Et promette à son Fils ma dépouille et la vôtre.

L' occasion est belle, il la faut embrasser.

Quelle peur vous retient? Vous semblez balancer?

Votre seul intérêt m' inspire cette audace.

Quand je suis tout de feu, d' où vous vient cette glace?

1375

Sur les pas d' un Banni craignez-vous de marcher?

Aricie.

Hélas! qu' un tel exil, Seigneur, me seroit cher!

Dans quels ravissements, à votre sort liée

Du reste des mortels je vivrois oubliée!

Mais n' étant point unis par un lien si doux,

1380

Me puis-je avec honneur dérober avec vous?

Je sais que sans blesser l' honneur le plus sévère

Je me puis affranchir des mains de votre Père.

Ce n' est point m' arracher du sein de mes Parents.

Et la fuite est permise à qui fuit ses Tyrans.

1385

Mais vous m' aimez, Seigneur. Et ma gloire alarmée...

Hippolyte

Non, non, j' ai trop de soin de votre renommée.

Un plus noble dessein m' amène devant vous.

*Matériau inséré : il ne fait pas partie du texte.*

Lemma process_ack_fixed t a : keeps fixed (process_ack t a).
Proof.
  unfold process_ack, on_sent_buffer, modify_stats, on_dispatcher_channels, on_pool_field. destruct a as [k b].
  fixed_tac; apply keeps_zoom; intros [] ?; reflexivity.
Qed.
Hint Resolve process_ack_fixed : keeps.

Lemma update_packet_loss_fixed : keeps fixed update_packet_loss_calculation.
Proof.
  intros s s' r. unfold update_packet_loss_calculation. rewrite run_get. unfold mbind, ST_bind, st_lift, st_asks.
  destruct (sample_loss _ _ _ _ _ _) as [[na ns]|]; [|done]. destruct (ns =? 0); by intros [= <- _].
Qed.
Hint Resolve update_packet_loss_fixed : keeps.

Lemma process_packet_acks_fixed h : keeps fixed (process_packet_acks_and_rtt h).
Proof. unfold process_packet_acks_and_rtt. fixed_tac. Qed.
Hint Resolve process_packet_acks_fixed : keeps.

Lemma deliver_message_fixed m : keeps fixed (deliver_message m).
Proof. unfold deliver_message, on_dispatcher. fixed_tac. Qed.
Hint Resolve deliver_message_fixed : keeps.

Lemma read_messages_fixed fuel : keeps (fun p : Pickleback * Cursor => fixed p.1) (read_messages fuel).
Proof.
  induction fuel as [|fuel IH]; cbn [read_messages]; unfold modify_stats; fixed_tac;
    apply keeps_zoom; intros [] []; reflexivity.
Qed.
Hint Resolve read_messages_fixed : keeps.

Lemma process_incoming_packet_fixed h : keeps (fun p : Pickleback * Cursor => fixed p.1) (process_incoming_packet h).
Proof. unfold process_incoming_packet, modify_stats, on_received_buffer. fixed_tac. Qed.
End keeps.

(** ** The state machine *)
Section machine.
Context `{BP : BuildProfile, BO : ByteOrder, SM : SmallMap}.

(** What the handshake depends on. *)
Definition client_view (c : PicklebackClient) :=
  (state c, server_addr c, client_salt c, server_salt c, c_xor_salt c, fixed (pickleback c)).
(** C17. The server's gate: whatever bytes arrive from whatever address, a
    client is only connected when the packet answers the challenge of a client
    pending at that very address, with the exclusive or of both salts; and the
    connections of all salts but the one the packet carries are left exactly as
    they were.  Bytes that are no packet change nothing. *)
Theorem server_gate `{BP : BuildProfile, BO : ByteOrder} server_salt bytes addr s s' r :
  server_receive server_salt bytes addr s = Some (s', r) ->
  match read_packet (Cursor_new bytes) with
  | Some (_, Ok p) => gated p addr s s'
  | _ => s' = s
  end.
Proof. apply server_receive_gated. Qed.

(** The first of the two clients says goodbye. *)
Definition example_goodbye : ProtocolPacket :=
  Disconnect {| dp_header := {| packet_type := TDisconnect; h_id := 3; ack_header := None |}; dp_xor_salt := 5 |}.

Lemma server_gate_witness :
  exists s' r, @server_receive debug_build big_endian 1 (@packet_bytes big_endian example_goodbye) (V4 1 7000)
      example_silent_server = Some (s', r) /\
    connected_clients s' = [example_client 6 (V4 2 7000)] /\
    gated example_goodbye (V4 1 7000) example_silent_server s'.
Proof.
  eexists (set_server_events [ClientDisconnected 5 Normal]
    (set_connected_clients [example_client 6 (V4 2 7000)] example_silent_server)), (Ok tt).
  assert (Hrun : @server_receive debug_build big_endian 1 (@packet_bytes big_endian example_goodbye) (V4 1 7000)
    example_silent_server = Some (set_server_events [ClientDisconnected 5 Normal]
    (set_connected_clients [example_client 6 (V4 2 7000)] example_silent_server), Ok tt)) by reflexivity.
  split; [exact Hrun|]. split; [reflexivity|].
  exact (server_gate (BP:=debug_build) (BO:=big_endian) _ _ _ _ _ _ Hrun).
Defined.
Lemma server_receive_read b addr pkt s : wf_packet pkt -> exists cur,
  server_receive b (packet_bytes pkt) addr s =
  match normal_packet pkt with
  | ConnectionRequest p => receive_request b p cur addr
  | ConnectionChallengeResponse p => receive_response p cur addr
  | Disconnect p => remove_connected_client (dp_xor_salt p) addr;; mret tt
  | KeepAlive p => receive_from_client (ka_xor_salt p) (ka_header p) cur addr
  | Messages p => receive_from_client (mp_xor_salt p) (mp_header p) cur addr
  | _ => mret tt
  end s.
Proof.
  intros Hp. destruct (read_control pkt Hp) as [cur Hread]. exists cur. unfold server_receive.
  by erewrite run_bind_ok by (unfold st_local; rewrite Hread; done).
Qed.

Lemma default_calm t : calm 0 0 None [] (fresh_endpoint PicklebackConfig_default t).
Proof. apply calm_fresh; [apply default_good_config|vm_compute; discriminate|reflexivity]. Qed.

Lemma receive_request_fresh a b h addr t pend conn cfg bp ob ev :
  Forall (fun pc => is_pending a addr pc = false) pend -> wf_packet (request_of a h) -> 0 < h_id h <= 300 ->
  exists p', server_receive b (packet_bytes (request_of a h)) addr (MkServer t pend conn cfg bp ob ev) =
    Some (MkServer t (pend ++ [MkPending a b t zero addr p']) conn cfg bp ob ev, Ok tt) /\ calm 0 (h_id h) None [] p'.
Proof.
  intros Hnone Hwf Hn. set (s := MkServer _ _ _ _ _ _ _).
  destruct (server_receive_read b addr (request_of a h) s Hwf) as [cur ->]. cbn [normal_packet request_of].
  destruct (process_calm 0 0 None [] (normal_header h) cur _ (default_calm t)) as (p' & Hproc & Hc).
  { by apply normal_header_wf, Hwf. } { destruct Hwf as (_ & Ht & _). cbn in *. congruence. } { done. }
  exists p'. split; [|done]. unfold receive_request. cbn [protocol_version crq_client_salt crq_header]. rewrite Z.eqb_refl. cbn [negb].
  erewrite run_bind_ok by (unfold on_pending, st_zoom; cbn [pending_clients s]; rewrite on_first_none by done; done).
  cbn beta iota. rewrite run_get. rewrite Pickleback_new_run. run_done. cbn [s_time s set_pending_clients].
  erewrite run_bind_ok by (unfold st_local, on_pc, st_zoom; cbn [pc_pickleback]; rewrite Hproc; done). done.
Qed.

(** A server with one pending client challenges it. *)
Lemma update_challenges n m a b ft lc addr p t dt cfg bp ob ev : calm n m None [] p -> n < 300 -> u64 a -> u64 b ->
  timely (f64_add t dt) ft -> resend_due (f64_add t dt) lc ->
  exists h p', server_update dt (MkServer t [MkPending a b ft lc addr p] [] cfg bp ob ev) =
    Some (MkServer (f64_add t dt) [MkPending a b ft (f64_add t dt) addr p'] [] cfg bp ob ev, Ok tt) /\
    wf_packet (challenge_of a b h) /\ h_id h = n + 1 /\ calm (n + 1) m None [packet_bytes (challenge_of a b h)] p'.
Proof.
  intros Hc Hn Ha Hb Ht Hdue. set (t' := f64_add t dt) in *.
  destruct (calm_update n m None [] dt p Hc) as (p1 & Hup & Hc1).
  destruct (send_quietly_calm n m None [] TConnectionChallenge (challenge_of a b) p1 Hc1 Hn) as (h & p3 & Hsend & Hwf & Hid & Hc3).
  { done. } { intros h. split; [done|]. split; [done|]. intros Hh Hty. split; [done|]. by split. }
  exists h, p3. split; [|done].
  assert (Hone : process_pending_client t' dt (MkPending a b ft lc addr p) = Some (MkPending a b ft t' addr p3, Ok false)).
  { unfold process_pending_client. erewrite run_bind_ok by (apply on_pc_run; exact Hup).
    cbn beta. rewrite run_get. cbn [first_requested_time set_pc_pickleback last_challenged_at]. unfold timely in Ht. rewrite Ht.
    unfold resend_due in Hdue. rewrite Hdue. run_done. by erewrite run_bind_ok by (apply on_pc_run; exact Hsend). }
  unfold server_update. run_done. unfold process_pending_clients. rewrite run_assoc, run_get. cbn [s_time set_s_time].
  fold t'. rewrite run_assoc.
  erewrite run_bind_ok by (unfold on_pending, st_zoom; cbn [pending_clients set_s_time for_each]; rewrite Hone; done). done.
Qed.

Lemma visit_calm_pending n m obs a b ft lc addr p t cfg bp ev : calm n m None obs p ->
  exists p', server_visit_packets_to_send (MkServer t [MkPending a b ft lc addr p] [] cfg bp [] ev) =
    Some (MkServer t [MkPending a b ft lc addr p'] [] cfg bp [] ev, Ok ((fun o => (addr, o)) <$> obs)) /\ calm n m None [] p'.
Proof.
  intros Hc. destruct (calm_visit _ _ _ _ _ Hc) as (p' & Hrun & Hc'). exists p'. split; [|done].
  assert (Hone : visit_pending (MkPending a b ft lc addr p) = Some (MkPending a b ft lc addr p', Ok ((fun o => (addr, o)) <$> obs))).
  { unfold visit_pending. rewrite run_get. by erewrite run_bind_ok by (apply on_pc_run; exact Hrun). }
  unfold server_visit_packets_to_send. rewrite run_get. run_done.
  erewrite run_bind_ok by (unfold on_pending, st_zoom; cbn [pending_clients set_s_outbox for_each]; rewrite Hone; done).
  cbn beta. run_done. cbn. by rewrite !app_nil_r.
Qed.

(** The answer to its challenge connects the pending client. *)
Lemma receive_response_connects n m a b h addr b' ft lc p t cfg bp ob ev : calm n m None [] p -> n < 300 ->
  u64 (Z.lxor a b) -> wf_packet (response_of (Z.lxor a b) h) -> m < h_id h <= 300 ->
  exists h' p', server_receive b' (packet_bytes (response_of (Z.lxor a b) h)) addr
      (MkServer t [MkPending a b ft lc addr p] [] cfg bp ob ev) =
    Some (MkServer t [] [MkConnected (Z.lxor a b) addr false None t t p'] cfg bp ob (ev ++ [ClientConnected (Z.lxor a b)]), Ok tt) /\
    wf_packet (keepalive_of (Z.lxor a b) h') /\ h_id h' = n + 1 /\
    calm (n + 1) (h_id h) (Some (Z.lxor a b)) [packet_bytes (keepalive_of (Z.lxor a b) h')] p'.
Proof.
  intros Hc Hn Hx Hwf Hid. set (x := Z.lxor a b) in *. set (s := MkServer _ _ _ _ _ _ _).
  destruct (server_receive_read b' addr (response_of x h) s Hwf) as [cur ->]. cbn [normal_packet response_of].
  destruct (process_calm n m (Some x) [] (normal_header h) cur (set_xor_salt (Some x) p)) as (p1 & Hproc & Hc1).
  { by eapply calm_set_salt. } { by apply normal_header_wf, Hwf. } { destruct Hwf as (_ & Ht & _). cbn in *. congruence. } { done. }
  destruct (calm_send n (h_id h) (Some x) [] TKeepAlive (keepalive_of x) p1 Hc1 Hn) as (h' & p2 & p3 & Hnext & Hsend & _ & Hwf' & Hid' & Hc3).
  { done. } { intros h'. split; [done|]. split; [done|]. intros Hh Ht. split; [done|]. split; [done|]. split; [done|]. by split. }
  exists h', p3. split; [|done]. unfold receive_response. cbn [ccr_xor_salt ccr_header].
  assert (Htake : take_pending_by_xor_salt x addr s = Some (MkServer t [] [] cfg bp ob ev, Ok (Some (MkPending a b ft lc addr p)))).
  { unfold take_pending_by_xor_salt. rewrite run_get. unfold position_of. cbn [pending_clients s].
    assert (Hch : is_challenged x addr (MkPending a b ft lc addr p) = true).
    { unfold is_challenged. cbn. fold x. rewrite Z.eqb_refl. by rewrite bool_decide_true. }
    cbn [list_find]. rewrite decide_True by done. done. }
  run_step Htake. cbn [pc_client_salt pc_server_salt pc_pickleback]. fold x. rewrite Z.eqb_refl. cbn [negb].
  erewrite run_bind_ok by (unfold st_local; rewrite Hproc; done). cbn beta iota. rewrite run_get. cbn [s_time].
  erewrite run_bind_ok by (unfold st_local;
    erewrite on_cc_run by (cbn [cc_pickleback]; erewrite run_bind_ok by exact Hnext; exact Hsend); done).
  done.
Qed.

(** Until the client is heard of again, a keep-alive goes in front of what
    is waiting. *)
Lemma update_unconfirmed n m x lr ls addr p t dt o cfg bp ob ev : calm n m (Some x) [o] p -> n < 300 -> u64 x ->
  timely (f64_add t dt) lr ->
  exists h p', server_update dt (MkServer t [] [MkConnected x addr false None lr ls p] cfg bp ob ev) =
    Some (MkServer (f64_add t dt) [] [MkConnected x addr false None lr ls p'] cfg bp ob ev, Ok tt) /\
    wf_packet (keepalive_of x h) /\ h_id h = n + 1 /\ calm (n + 1) m (Some x) [o; packet_bytes (keepalive_of x h)] p'.
Proof.
  intros Hc Hn Hx Ht. set (t' := f64_add t dt) in *.
  destruct (calm_update n m (Some x) [o] dt p Hc) as (p1 & Hup & Hc1).
  destruct (send_quietly_calm n m (Some x) [o] TKeepAlive (keepalive_of x) p1 Hc1 Hn) as (h & p2 & Hsend & Hwf & Hid & Hc2).
  { done. } { intros h. split; [done|]. split; [done|]. intros Hh Hty. split; [done|]. split; [done|]. split; [done|]. by split. }
  exists h, p2. split; [|done].
  assert (Hsome : (0 <? num_packets_to_send p1) = true).
  { unfold num_packets_to_send. rewrite <- (length_fmap vdata), (cm_outbox _ _ _ _ _ Hc1). done. }
  assert (Hone : process_connected_client t' dt (MkConnected x addr false None lr ls p) =
    Some (MkConnected x addr false None lr ls p2, Ok tt)).
  { unfold process_connected_client. erewrite run_bind_ok by (apply on_cc_run; exact Hup).
    cbn beta. rewrite run_get. cbn [confirmed set_cc_pickleback cc_pickleback]. rewrite Hsome. cbn [negb andb orb].
    apply on_cc_run. exact Hsend. }
  unfold server_update. run_done. unfold process_pending_clients. rewrite run_assoc, run_get. cbn [s_time set_s_time].
  fold t'. rewrite run_assoc. run_done. rewrite run_assoc, run_get. rewrite run_assoc. run_done. run_done.
  unfold process_connected_clients. rewrite run_get.
  cbn [connected_clients set_pending_clients set_s_time s_time pending_clients]. unfold is_awol.
  cbn [fmap list_fmap last_received_time]. unfold timely in Ht. fold t'. rewrite Ht.
  run_done. run_done. run_done.
  by erewrite run_bind_ok by (unfold on_connected, st_zoom; cbn [connected_clients set_connected_clients set_pending_clients set_s_time s_time for_each];
    rewrite Hone; done).
Qed.

Lemma visit_calm_connected n m obs x lr ls addr cf p t cfg bp ev : calm n m (Some x) obs p -> obs <> [] ->
  exists p', server_visit_packets_to_send (MkServer t [] [MkConnected x addr cf None lr ls p] cfg bp [] ev) =
    Some (MkServer t [] [MkConnected x addr cf None lr t p'] cfg bp [] ev, Ok ((fun o => (addr, o)) <$> obs)) /\
    calm n m (Some x) [] p'.
Proof.
  intros Hc Hobs. destruct (calm_visit _ _ _ _ _ Hc) as (p' & Hrun & Hc'). exists p'. split; [|done].
  assert (Hone : visit_client t (MkConnected x addr cf None lr ls p) =
    Some (MkConnected x addr cf None lr t p', Ok ((fun o => (addr, o)) <$> obs))).
  { unfold visit_client. rewrite run_get. erewrite run_bind_ok by (apply on_cc_run; exact Hrun). by destruct obs. }
  unfold server_visit_packets_to_send. rewrite run_get. run_done. run_done.
  erewrite run_bind_ok by (unfold on_connected, st_zoom; cbn [connected_clients set_s_outbox set_pending_clients for_each s_time]; rewrite Hone; done).
  cbn. by rewrite !app_nil_r.
Qed.

Lemma receive_keepalive_confirms n m x h addr b' cf lr ls p t cfg bp ob ev : calm n m (Some x) [] p ->
  wf_packet (keepalive_of x h) -> m < h_id h <= 300 ->
  exists p', server_receive b' (packet_bytes (keepalive_of x h)) addr
      (MkServer t [] [MkConnected x addr cf None lr ls p] cfg bp ob ev) =
    Some (MkServer t [] [MkConnected x addr true None t ls p'] cfg bp ob ev, Ok tt) /\ calm n (h_id h) (Some x) [] p'.
Proof.
  intros Hc Hwf Hid. set (s := MkServer _ _ _ _ _ _ _).
  destruct (server_receive_read b' addr (keepalive_of x h) s Hwf) as [cur ->]. cbn [normal_packet keepalive_of].
  destruct (process_calm n m (Some x) [] (normal_header h) cur p Hc) as (p1 & Hproc & Hc1).
  { by apply normal_header_wf, Hwf. } { destruct Hwf as (_ & Ht & _). cbn in *. congruence. } { done. }
  exists p1. split; [|done]. unfold receive_from_client. cbn [ka_xor_salt ka_header]. rewrite run_get. cbn [s_time s].
  erewrite run_bind_ok; [done|]. unfold on_connected, st_zoom. cbn [connected_clients s].
  rewrite (on_first_head _ _ _ (MkConnected x addr true None t ls p1) tt []); [done| |].
  - unfold is_client. cbn. by rewrite Z.eqb_refl, bool_decide_true.
  - run_done. run_done. apply on_cc_run. exact Hproc.
Qed.
End server.
Record server_vouched (s : PicklebackServer) : Prop := {
  sv_pending : Forall pc_vouched (pending_clients s);
  sv_connected : Forall cc_vouched (connected_clients s);
  sv_outbox : Forall (fun p => vouched A (vdata (ap_packet p))) (s_outbox s);
  sv_size : 0 <= max_packet_size (s_config s);
}.

Lemma on_pc_vouched {X} (m : M Pickleback X) : preserves (ep_vouched A) m -> preserves pc_vouched (on_pc m).
Proof. intros Hm. eapply preserves_zoom; [exact Hm|by intros s (_ & _ & ?)|]. by intros t s (? & ? & _) Ht. Qed.

Lemma on_cc_vouched {X} (m : M Pickleback X) : preserves (ep_vouched A) m -> preserves cc_vouched (on_cc m).
Proof. intros Hm. eapply preserves_zoom; [exact Hm|by intros s (_ & _ & _ & ?)|]. by intros t s (? & ? & ? & _) Ht. Qed.

Lemma on_pending_vouched {X} (m : M (list PendingClient) X) :
  preserves (Forall pc_vouched) m -> preserves server_vouched (on_pending m).
Proof. intros Hm. eapply preserves_zoom; [exact Hm|by intros s []|]. intros t s [] Ht. by split. Qed.

Lemma on_connected_vouched {X} (m : M (list ConnectedClient) X) :
  preserves (Forall cc_vouched) m -> preserves server_vouched (on_connected m).
Proof. intros Hm. eapply preserves_zoom; [exact Hm|by intros s []|]. intros t s [] Ht. by split. Qed.

(** [sel]'s client, if any, runs [m]. *)
Lemma on_client_vouched {X} sel (m : M Pickleback X) : preserves (ep_vouched A) m ->
  preserves server_vouched (on_connected (on_first sel (on_cc m))).
Proof. intros Hm. apply on_connected_vouched, on_first_preserves. by apply on_cc_vouched. Qed.

Lemma push_event_vouched e : preserves server_vouched (push_event e).
Proof. apply preserves_modify. intros s []. by split. Qed.

Lemma keeps_server_vouched {X} (m : M PicklebackServer X) :
  keeps (fun s => (pending_clients s, connected_clients s, s_outbox s, s_config s)) m -> preserves server_vouched m.
Proof. apply preserves_keeps. intros s s' [= Hp Hc Ho Hf] []. split; by rewrite ?Hp, ?Hc, ?Ho, ?Hf. Qed.
(* ===== verification/ClientEnd.v ===== *)
(** * The client's end of a connection

    A connected client does to its endpoint what an end of [Link] does, and
    none of its calls panics. *)

From S2P Require Import Prelude Floats Types SequenceBuffer Cursor BufferPool AckHeader Message Packets Reassembler Channel Dispatcher Endpoint Compose Acks Incoming Control Pieces Reports Lifetime Calm Link Client ClientFacts Server Session Acts.

(** ** What each call does to the endpoint *)
Section client.
Context `{BP : BuildProfile, BO : ByteOrder, BL : !ByteOrderLaws BO, SM : SmallMap}.

Lemma moves_one wire e h h' : allowed e h -> half_step wire e h = Some h' -> moves wire h [e] h'.
Proof. intros He Hrun. eapply moves_cons; [exact He|exact Hrun|constructor]. Qed.

Lemma on_pickleback_inv {A} (m : M Pickleback A) c c' r : on_pickleback m c = Some (c', r) ->
  exists p, m (pickleback c) = Some (p, r) /\ c' = set_pickleback p c.
Proof.
  unfold on_pickleback, st_zoom. destruct (m (pickleback c)) as [[p x]|]; [|done]. intros [= <- <-]. by exists p.
Qed.

(** Only the endpoint and times have changed. *)
Lemma client_in_same q c c' : state c' = state c -> c_xor_salt c' = c_xor_salt c -> server_addr c' = server_addr c ->
  client_in q c -> client_in q c'.
Proof. intros H1 H2 H3 []. split; congruence. Qed.

(** A connected client's keep-alive. *)
Lemma client_keepalive q c c' r : c_xor_salt c = Some q -> send_with_header TKeepAlive keepalive_packet c = Some (c', r) ->
  exists p, send_keepalive q 0 (pickleback c) = Some (p, Ok tt) /\ pickleback c' = p /\
    state c' = state c /\ c_xor_salt c' = c_xor_salt c /\ server_addr c' = server_addr c /\ exists b, r = Ok b.
Proof.
  intros Hq. unfold send_with_header, send_keepalive, mbind, ST_bind, st_try, on_pickleback, st_zoom.
  destruct (next_packet_header TKeepAlive (pickleback c)) as [[p1 [h|e]]|]; [| |done].
  2: { intros [= <- <-]. exists p1. split_and!; try done. by eexists. }
  cbn beta iota. unfold st_get, keepalive_packet. cbn [c_xor_salt set_pickleback]. rewrite Hq.
  unfold mbind, option_bind, st_lift, st_asks, client_send, mbind, ST_bind, on_pickleback, st_zoom. cbn [pickleback set_pickleback].
  change (KeepAlive _) with (keepalive_with q 0 h).
  destruct (send_packet (keepalive_with q 0 h) p1) as [[p2 [u|e]]|]; [| |done]; intros [= <- <-];
    (exists p2; split_and!; try done; by eexists).
Qed.
Lemma disciplined_mono (exits exits' : list string) (P P' : call -> bool)
    {A : Type} (p : Prog A) :
  (forall c, P c = true -> P' c = true) ->
  (forall msg, msg ∈ exits -> msg ∈ exits') ->
  disciplined exits P p -> disciplined exits' P' p.
Proof.
  intros HP Hex Hp.
  induction Hp as [a|e|m e Hm|c k Hc Hk Hnil Hd IH].
  - constructor.
  - constructor.
  - constructor. by apply Hex.
  - constructor; [by apply HP| |done|done].
    intros r e He. destruct (Hk r e He) as (e' & [Hthrow|(m & Hm & Hfatal)] & Hw).
    + exists e'. split; [by left|done].
    + exists e'. split; [|done]. right. exists m. split; [by apply Hex|done].
Qed.

Lemma disciplined_bind (exits : list string) (P : call -> bool) {A B : Type}
    (p : Prog A) (f : A -> Prog B) :
  disciplined exits P p -> (forall a, disciplined exits P (f a)) ->
  disciplined exits P (p ≫= f).
Proof.
  intros Hp Hf. unfold mbind, Prog_bind.
  induction Hp as [a|e|m e Hm|c k Hc Hk Hnil Hd IH]; simpl.
  - apply Hf.
  - constructor.
  - by constructor.
  - constructor; [done| | |done].
    + intros r e He. destruct (Hk r e He) as (e' & [->|(m & Hm & ->)] & Hw).
      * exists e'. split; [by left|done].
      * exists e'. split; [|done]. right. by exists m.
    + intros r Hr. by rewrite (Hnil r Hr).
Qed.

Lemma disciplined_wrapError (exits : list string) (P : call -> bool) {A : Type}
    (msg : string) (p : Prog A) :
  disciplined exits P p -> disciplined exits P (wrapError msg p).
Proof.
  intros Hp. unfold wrapError.
  induction Hp as [a|e|m e Hm|c k Hc Hk Hnil Hd IH]; simpl.
  - constructor.
  - constructor.
  - by constructor.
  - constructor; [done| | |done].
    + intros r e He. destruct (Hk r e He) as (e' & [->|(m & Hm & ->)] & Hw).
      * exists (Wrapped msg e'). split; [by left|]. by apply wraps_Wrapped.
      * exists e'. split; [|done]. right. by exists m.
    + intros r Hr. by rewrite (Hnil r Hr).
Qed.

Lemma disciplined_orFatal (exits : list string) (P : call -> bool) {A : Type}
    (msg : string) (p : Prog A) :
  msg ∈ exits ->
  disciplined exits P p -> disciplined exits P (orFatal msg p).
Proof.
  intros Hmsg Hp. unfold orFatal.
  induction Hp as [a|e|m e Hm|c k Hc Hk Hnil Hd IH]; simpl.
  - constructor.
  - by constructor.
  - by constructor.
  - constructor; [done| | |done].
    + intros r e He. destruct (Hk r e He) as (e' & [->|(m & Hm & ->)] & Hw).
      * exists e'. split; [|done]. right. by exists msg.
      * exists e'. split; [|done]. right. by exists m.
    + intros r Hr. by rewrite (Hnil r Hr).
Qed.
(** * A model of [homework.py]: the fitness-tracker calculator.

    Python values are modelled as they flow through the program: an
    [int] is an unbounded integer, a [float] is an IEEE-754 binary64
    number (Rocq's primitive [float]), and a [str] is a string.  The
    Python exceptions that the program can raise are threaded through a
    small error monad. *)

From Stdlib Require Import ZArith String Ascii List Bool Lia.
From Stdlib Require Import PrimFloat FloatOps SpecFloat.
Import ListNotations.

Open Scope Z_scope.
Open Scope string_scope.
#[local] Set Warnings "-inexact-float".

(** ** Python values, exceptions and arithmetic *)
Module Py.

Inductive exc : Type :=
  | ZeroDivisionError
  | TypeError
  | OverflowError
  | ValueError
  | AttributeError.

(** The result of a Python computation: a value, or a raised exception. *)
Inductive result (A : Type) : Type :=
  | Ok (a : A)
  | Err (e : exc).
Arguments Ok {A} a.
Arguments Err {A} e.

Definition bind {A B : Type} (m : result A) (k : A -> result B) : result B :=
  match m with
  | Ok a => k a
  | Err e => Err e
  end.

Notation "x <- m ;; k" := (bind m (fun x => k))
  (at level 61, m at next level, right associativity).

Inductive pyval : Type :=
  | PInt (z : Z)
  | PFloat (f : float)
  | PStr (s : string).

(** [float(z)] for a Python [int]: rounded to nearest binary64, ties to
    even.  An integer whose rounding reaches 2^1024, i.e. of magnitude at
    least 2^1024 - 2^970, raises [OverflowError]. *)
Definition INT_FLOAT_LIMIT : Z := 2 ^ 1024 - 2 ^ 970.

Definition int_to_float (z : Z) : result float :=
  if Z.leb INT_FLOAT_LIMIT (Z.abs z) then Err OverflowError
  else Ok (SF2Prim (binary_normalize prec emax z 0 false)).

(** The numeric value of an operand of a mixed [int]/[float] operation. *)
Definition as_float (v : pyval) : result float :=
  match v with
  | PInt z => int_to_float z
  | PFloat f => Ok f
  | PStr _ => Err TypeError
  end.

Fixpoint str_repeat (n : nat) (s : string) : string :=
  match n with
  | O => ""
  | S n' => s ++ str_repeat n' s
  end.

(** [a + b] *)
Definition py_add (a b : pyval) : result pyval :=
  match a, b with
  | PInt x, PInt y => Ok (PInt (x + y))
  | PStr s, PStr t => Ok (PStr (s ++ t))
  | PStr _, _ | _, PStr _ => Err TypeError
  | _, _ => x <- as_float a;; y <- as_float b;; Ok (PFloat (x + y)%float)
  end.

(** [a * b]; a string times an int repeats the string. *)
Definition py_mul (a b : pyval) : result pyval :=
  match a, b with
  | PInt x, PInt y => Ok (PInt (x * y))
  | PStr s, PInt n | PInt n, PStr s => Ok (PStr (str_repeat (Z.to_nat n) s))
  | PStr _, _ | _, PStr _ => Err TypeError
  | _, _ => x <- as_float a;; y <- as_float b;; Ok (PFloat (x * y)%float)
  end.

(** [v == 0] for a number: true for [0], [0.0] and [-0.0]. *)
Definition is_py_zero (v : pyval) : bool :=
  match v with
  | PInt z => Z.eqb z 0
  | PFloat f => PrimFloat.eqb f zero
  | PStr _ => false
  end.

(** An [int] as an (unnormalised) binary number [z * 2^0]. *)
Definition sf_of_Z (z : Z) : spec_float :=
  match z with
  | Z0 => S754_zero false
  | Zpos p => S754_finite false p 0
  | Zneg p => S754_finite true p 0
  end.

Fuyez mes ennemis, et suivez votre Époux.

Libres dans nos malheurs, puisque le Ciel l' ordonne,

1390

Le don de notre foi ne dépend de personne.

L' Hymen n' est point toujours entouré de Flambeaux.

Aux portes de Trézène, et parmi ces Tombeaux,

Des Princes de ma race antiques sépultures,

Est un Temple sacré formidable aux Parjures.

1395

C' est là que les mortels n' osent jurer en vain.

Le perfide y reçoit un châtiment soudain.

Et craignant d' y trouver la mort inévitable,

Le mensonge n' a point de frein plus redoutable.

Là, si vous m' en croyez, d' un amour éternel

1400

Nous irons confirmer le serment solennel.

Nous prendrons à témoin le Dieu qu' on y révère.

Nous le prîrons tous deux de nous servir de Père.

Des Dieux les plus sacrés j' attesterai le nom.

Et la chaste Diane, et l' auguste Junon,

1405

Et tous les Dieux enfin, témoins de mes tendresses

Garantiront la foi de mes saintes promesses.

Aricie.

Le Roi vient. Fuyez, Prince, et partez promptement.

Pour cacher mon départ, je demeure un moment.

Allez, et laissez-moi quelque fidèle guide,

1410

Qui conduise vers vous ma démarche timide.